More than one year out and the race for U.S. Congress in the 5th District is already heating up.
On Wednesday morning Republican candidate Mark Greenberg released a statement calling on House Speaker Chris Donovan (D-Meriden) to step down from the state's Reapportionment Committee – the body that is working to redraw legislative districts for the state based on changes in population. Donovan for the Democratic nomination in the 5th district U.S. Congressional race last week.
“Chris Donovan is a declared candidate for the U.S. House of Representatives in the 5th District and his participation on the redistricting commission is as blatant a conflict of interest as I have ever seen,” Greenberg said in the statement. “In fact, I’m surprised that Chris does not see this for himself."

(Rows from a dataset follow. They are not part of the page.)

(** Unfold the function of a call. *)
Ltac unfold_call :=
  match goal with H : ?t = Send _ |- _ =>
    let rec hd x := lazymatch x with ?f _ => hd f | _ => x end in
    let h := hd t in unfold h in H end.
(** A call with a fixed path: evaluation decides everything about the path. *)
Ltac fixed_path :=
  lazymatch goal with
  | H : (if _ then bad_args else _) = Send _ |- _ => case_match; [done|]; fixed_path
  | H : send_object _ _ _ _ _ = Send _ |- _ => apply send_object_Send in H as [? ->]; fixed_path
  | H : Send _ = Send _ |- _ => injection H as <-; fixed_path
  | _ => eapply addresses_intro; [reflexivity|vm_compute; reflexivity|eexists; split; vm_compute; reflexivity|done|done]
  end.
(** A call below an identifier; [l] and [q] are the rest of the path and the query. *)
Ltac identified_path l q :=
  unfold_call;
  match goal with H : _ = Send _ |- _ =>
    eapply (routed_addresses _ _ _ _ _ l q) in H;
      [|by repeat constructor|try (by intros ? ?); by apply decimal_query|reflexivity] end;
  match goal with H : exists p, _ |- _ => destruct H as (? & H & ? & ? & ?) end;
  first [match goal with H : send_object _ _ _ _ _ = Send _ |- _ => apply send_object_Send in H as [? ->] end
        |match goal with H : Send _ = Send _ |- _ => injection H as <- end];
  eapply addresses_intro; done.

(** C34: every typed request that is sent asks for exactly the resource of its call, with a
    path the generic request accepts: whatever identifier, name or text the caller supplies,
    the path splits into /v1, the fixed segments and the identifier as one segment, the query
    is the one of the call, the credential is the scoped one (or none for registration and
    login, or the account's), and no GET carries a body. *)
Theorem typed_requests printer c r : uint_args c -> issue printer c = Send r -> addresses c r.
Proof.
  intros Hu H. destruct c; cbn [issue] in H.
  1-10: unfold_call; fixed_path.
  9: unfold_call; fixed_path.
  1-3: identified_path (@nil (list Z)) (@None (list Z)).
  - identified_path [lit "token"] (@None (list Z)).
  - identified_path [lit "usage"] (@None (list Z)).
  - identified_path [lit "offline"] (@None (list Z)).
  - identified_path [lit "heartbeat"] (@None (list Z)).
  - identified_path [lit "sessions"] (@None (list Z)).
  - identified_path (@nil (list Z)) (@None (list Z)).
  - identified_path [lit "capabilities"] (@None (list Z)).
  - identified_path (@nil (list Z)) (@None (list Z)).
  - identified_path [lit "heartbeat"] (@None (list Z)).
  - identified_path [lit "messages"] (Some (lit "after=" ++ decimal after)).
  - identified_path [lit "messages"] (@None (list Z)).
  - identified_path [lit "approve"] (@None (list Z)).
  - identified_path [lit "turn"] (@None (list Z)).
Qed.
Lemma typed_requests_witness :
  exists r, issue (fun _ => None) (SessionMessages (Some (lit "a-1")) (Some (lit "t")) 17) = Send r /\
    rq_path r = lit "/v1/sessions/a-1/messages?after=17" /\
    addresses (SessionMessages (Some (lit "a-1")) (Some (lit "t")) 17) r.
Proof.
  eexists. split; [vm_compute; reflexivity|]. split; [reflexivity|].
  apply (typed_requests (fun _ => None)); [cbn; lia|vm_compute; reflexivity].
Defined.

(** ** The response buffer is bounded *)

Definition bodies (ds : list delivery) : list Z :=
  concat (map (fun d => match d with BodyChunk _ ptr => ptr | HeaderLine _ => [] end) ds).
Definition buffer_ok (b : buffer) : Prop :=
  (capacity b = 0 /\ data b = [] \/ 1024 <= capacity b <= OB_API_MAX_RESPONSE_BYTES + 1 /\ used b + 1 <= capacity b) /\
  0 <= headers b <= OB_API_MAX_HEADER_BYTES.

Lemma grow_enough fuel cap wanted :
  0 < cap -> wanted <= OB_API_MAX_RESPONSE_BYTES + 1 -> OB_API_MAX_RESPONSE_BYTES + 1 <= cap * 2 ^ Z.of_nat fuel ->
  cap <= grow fuel cap wanted /\ wanted <= Z.min (grow fuel cap wanted) (OB_API_MAX_RESPONSE_BYTES + 1).
Proof.
  revert cap. induction fuel as [|fuel IH]; intros cap Hc Hw Hf; cbn [grow].
  - change (2 ^ Z.of_nat 0) with 1 in Hf. lia.
  - destruct (Z.ltb_spec cap wanted), (Z.ltb_spec cap (OB_API_MAX_RESPONSE_BYTES + 1)); cbn [andb]; try lia.
    rewrite Nat2Z.inj_succ, Z.pow_succ_r in Hf by lia.
    destruct (IH (cap * 2)); lia.
Qed.
Lemma body_write_ok ok ptr b :
  buffer_ok b -> let r := body_write ok ptr 1 (zlen ptr) b in
  buffer_ok r.2 /\ (r.1 = zlen ptr -> limit r.2 = limit b -> nomem r.2 = nomem b -> data r.2 = data b ++ ptr) /\
  (r.1 <> zlen ptr -> limit r.2 = true \/ nomem r.2 = true).
Proof.
  intros [Hb Hh]. unfold body_write. pose proof (zlen_nonneg ptr). set (MAX := OB_API_MAX_RESPONSE_BYTES) in *.
  destruct (truth (zlen ptr) && (SIZE_LIMIT / zlen ptr <? 1)) eqn:E1.
  { cbn. split; [done|]. split; [|by left].
    intros Hz. rewrite <- Hz in E1. done. }
  rewrite Z.mul_1_l. destruct (Z.ltb_spec (MAX - used b) (zlen ptr)) as [Hn|Hn].
  { cbn. split; [done|]. split; [|by left]. intros Hz. exfalso.
    destruct Hb as [[_ Hb]|[? ?]]; unfold used in Hn; [rewrite Hb, zlen_nil in Hn|fold (used b) in Hn]; revert Hn;
      unfold MAX, OB_API_MAX_RESPONSE_BYTES in *; lia. }
  set (start := if truth (capacity b) then capacity b else 1024).
  assert (1024 <= start) as Hstart.
  { subst start. destruct Hb as [[-> _]|[? _]]; [done|]. unfold truth. by destruct (Z.eqb_spec (capacity b) 0); [lia|cbn; lia]. }
  assert (0 <= used b) by apply zlen_nonneg.
  destruct (grow_enough 21 start (used b + zlen ptr + 1)) as [Hg1 Hg2];
    [lia|fold MAX; lia|fold MAX; change (2 ^ Z.of_nat 21) with 2097152; unfold MAX, OB_API_MAX_RESPONSE_BYTES; lia|].
  fold MAX in Hg2. destruct (Z.ltb_spec (capacity b) (used b + zlen ptr + 1)) as [Hc|Hc]; [destruct ok|]; cbn [negb andb].
  2:{ cbn. split; [done|]. split; [|by right]. intros Hz Hl Hm. rewrite <- Hz in *.
      assert (ptr = []) as -> by (by apply zlen_0). by rewrite app_nil_r. }
  all: split; [|split; [intros; cbn; by rewrite ztake_ge by lia|done]].
  all: split; [right|done]; unfold used in *; cbn -[grow Z.min Z.add Z.le OB_API_MAX_RESPONSE_BYTES]; rewrite zlen_app, zlen_take; fold MAX.
  - subst start. unfold MAX, OB_API_MAX_RESPONSE_BYTES in *. lia.
  - destruct Hb as [[Hb _]|[? ?]]; [pose proof (zlen_nonneg (data b))|]; unfold MAX, OB_API_MAX_RESPONSE_BYTES in *; lia.
Qed.
Lemma header_write_ok (line : list Z) b :
  buffer_ok b -> let r := header_write 1 (zlen line) b in
  buffer_ok r.2 /\ data r.2 = data b /\ nomem r.2 = nomem b /\
  (r.1 <> zlen line -> limit r.2 = true).
Proof.
  intros [Hb [Hh1 Hh2]]. unfold header_write. pose proof (zlen_nonneg line).
  destruct (truth (zlen line) && (SIZE_LIMIT / zlen line <? 1)); [done|].
  rewrite Z.mul_1_l. destruct (Z.ltb_spec (OB_API_MAX_HEADER_BYTES - headers b) (zlen line)); [done|].
  split; [|done]. split; [exact Hb|]. cbn -[OB_API_MAX_HEADER_BYTES Z.add Z.le]. lia.
Qed.
(** The flags only go up. *)
Lemma flags_up d b : (limit b = true -> limit (receive [d] b) = true) /\ (nomem b = true -> nomem (receive [d] b) = true).
Proof.
  destruct d as [ok ptr|line]; cbn [receive].
  - unfold body_write. repeat case_match; done.
  - unfold header_write. repeat case_match; done.
Qed.
Lemma receive_cons d ds b :
  exists b', receive [d] b = b' /\ (receive (d :: ds) b = b' \/ receive (d :: ds) b = receive ds b').
Proof. eexists; split; [done|]. destruct d; cbn [receive]; case_match; auto. Qed.
Lemma receive_flags ds b : (limit b = true -> limit (receive ds b) = true) /\ (nomem b = true -> nomem (receive ds b) = true).
Proof.
  revert b. induction ds as [|d ds IH]; intros b; [done|].
  destruct (receive_cons d ds b) as (b2 & <- & Hc); destruct Hc as [Hc|Hc]; rewrite Hc; [apply flags_up|].
  destruct (flags_up d b), (IH (receive [d] b)). tauto.
Qed.
Lemma receive_ok ds b :
  buffer_ok b -> buffer_ok (receive ds b) /\
  (limit (receive ds b) = false -> nomem (receive ds b) = false -> data (receive ds b) = data b ++ bodies ds).
Proof.
  revert b. induction ds as [|d ds IH]; intros b Hb; [by rewrite app_nil_r|].
  destruct (receive_flags (d :: ds) b) as [Fl Fn].
  destruct d as [ok ptr|line]; cbn [receive] in *; cbv zeta in *.
  - destruct (body_write_ok ok ptr b Hb) as (H1 & H2 & H3).
    set (r := body_write ok ptr 1 (zlen ptr) b) in *.
    destruct (Z.eqb_spec r.1 (zlen ptr)) as [He|He].
    + destruct (IH r.2 H1) as [H4 H5]. split; [done|]. intros Hl Hn. rewrite H5 by done.
      destruct (receive_flags ds r.2) as [Gl Gn].
      rewrite H2; [unfold bodies; cbn [map concat]; by rewrite app_assoc|done| |].
      * destruct (limit r.2); [by rewrite Gl in Hl|]. destruct (limit b); [by rewrite Fl in Hl|done].
      * destruct (nomem r.2); [by rewrite Gn in Hn|]. destruct (nomem b); [by rewrite Fn in Hn|done].
    + split; [done|]. intros Hl Hn. destruct (H3 He); congruence.
  - destruct (header_write_ok line b Hb) as (H1 & H2 & H3 & H4).
    set (r := header_write 1 (zlen line) b) in *.
    destruct (Z.eqb_spec r.1 (zlen line)) as [He|He].
    + destruct (IH r.2 H1) as [H5 H6]. split; [done|]. intros Hl Hn. by rewrite H6, H2.
    + split; [done|]. intros Hl Hn. by rewrite H4 in Hl.
Qed.
Lemma empty_buffer_ok : buffer_ok empty_buffer.
Proof. split; [by left|done]. Qed.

The committee is currently working on redrawing all of the state's U.S. Congressional, state House and state Senate districts – as it does every 10 years based on the most recent census data. That includes five Congressional districts, 151 state House districts and 36 state Senate districts.
The committee is made up of four Republican and four Democratic legislators, two from the state House and two from the state Senate. When finished, it will present its recommendations to the state legislature as a whole.
Donovan countered Greenberg's call with a statement of his own.
“Every member of the committee is an elected official and therefore naturally political,” Donovan said. “That’s what the Constitution requires. Our positions on the committee are entirely appropriate. As Speaker, I have a leadership role to play and I am fulfilling that responsibility.”
All eight members of the panel are up for re-election in 2012 and each of their districts could be changed by the committee.
But Greenberg, a Litchfield County businessman who previously ran unsuccessfully to become the GOP candidate in the 5th District in 2010, says that Donovan has an unfair advantage as the only legislator vying for the 5th district on the panel.
“By not stepping down, Chris Donovan is engaging in the same old back-room politics and seeking an unfair political advantage, Greenberg said. "If he refuses to step down, I believe Connecticut voters will see right through his true motives.”
State Sen. Leonard Fasano (R-Wallingford), who is also on the committee, defended Donovan's place on the committee in a July article in the Record Journal Newspaper. He said that because redistricting affects each legislator on the committee, any one of them could be accused of making changes in their own favor – but that the makeup of the group provides checks so that this doesn't happen.
"Each of us could be conflicted for that reason. Each of us has a district that could be redrawn," Fasano told the newspaper. "He's one vote. ... we know Chris is running, and if he toys with the 5th District, I'm sure we'll take a look at it."
The state committee announced Friday that it will miss its deadline of Sept. 15, requiring the panel to find one more member to join them, according to an article in the Connecticut Mirror. It now has a new deadline of Nov. 30. The committee will add a neutral ninth member to its existing roster of four Republican and four Democratic legislators equally divided between the House and Senate.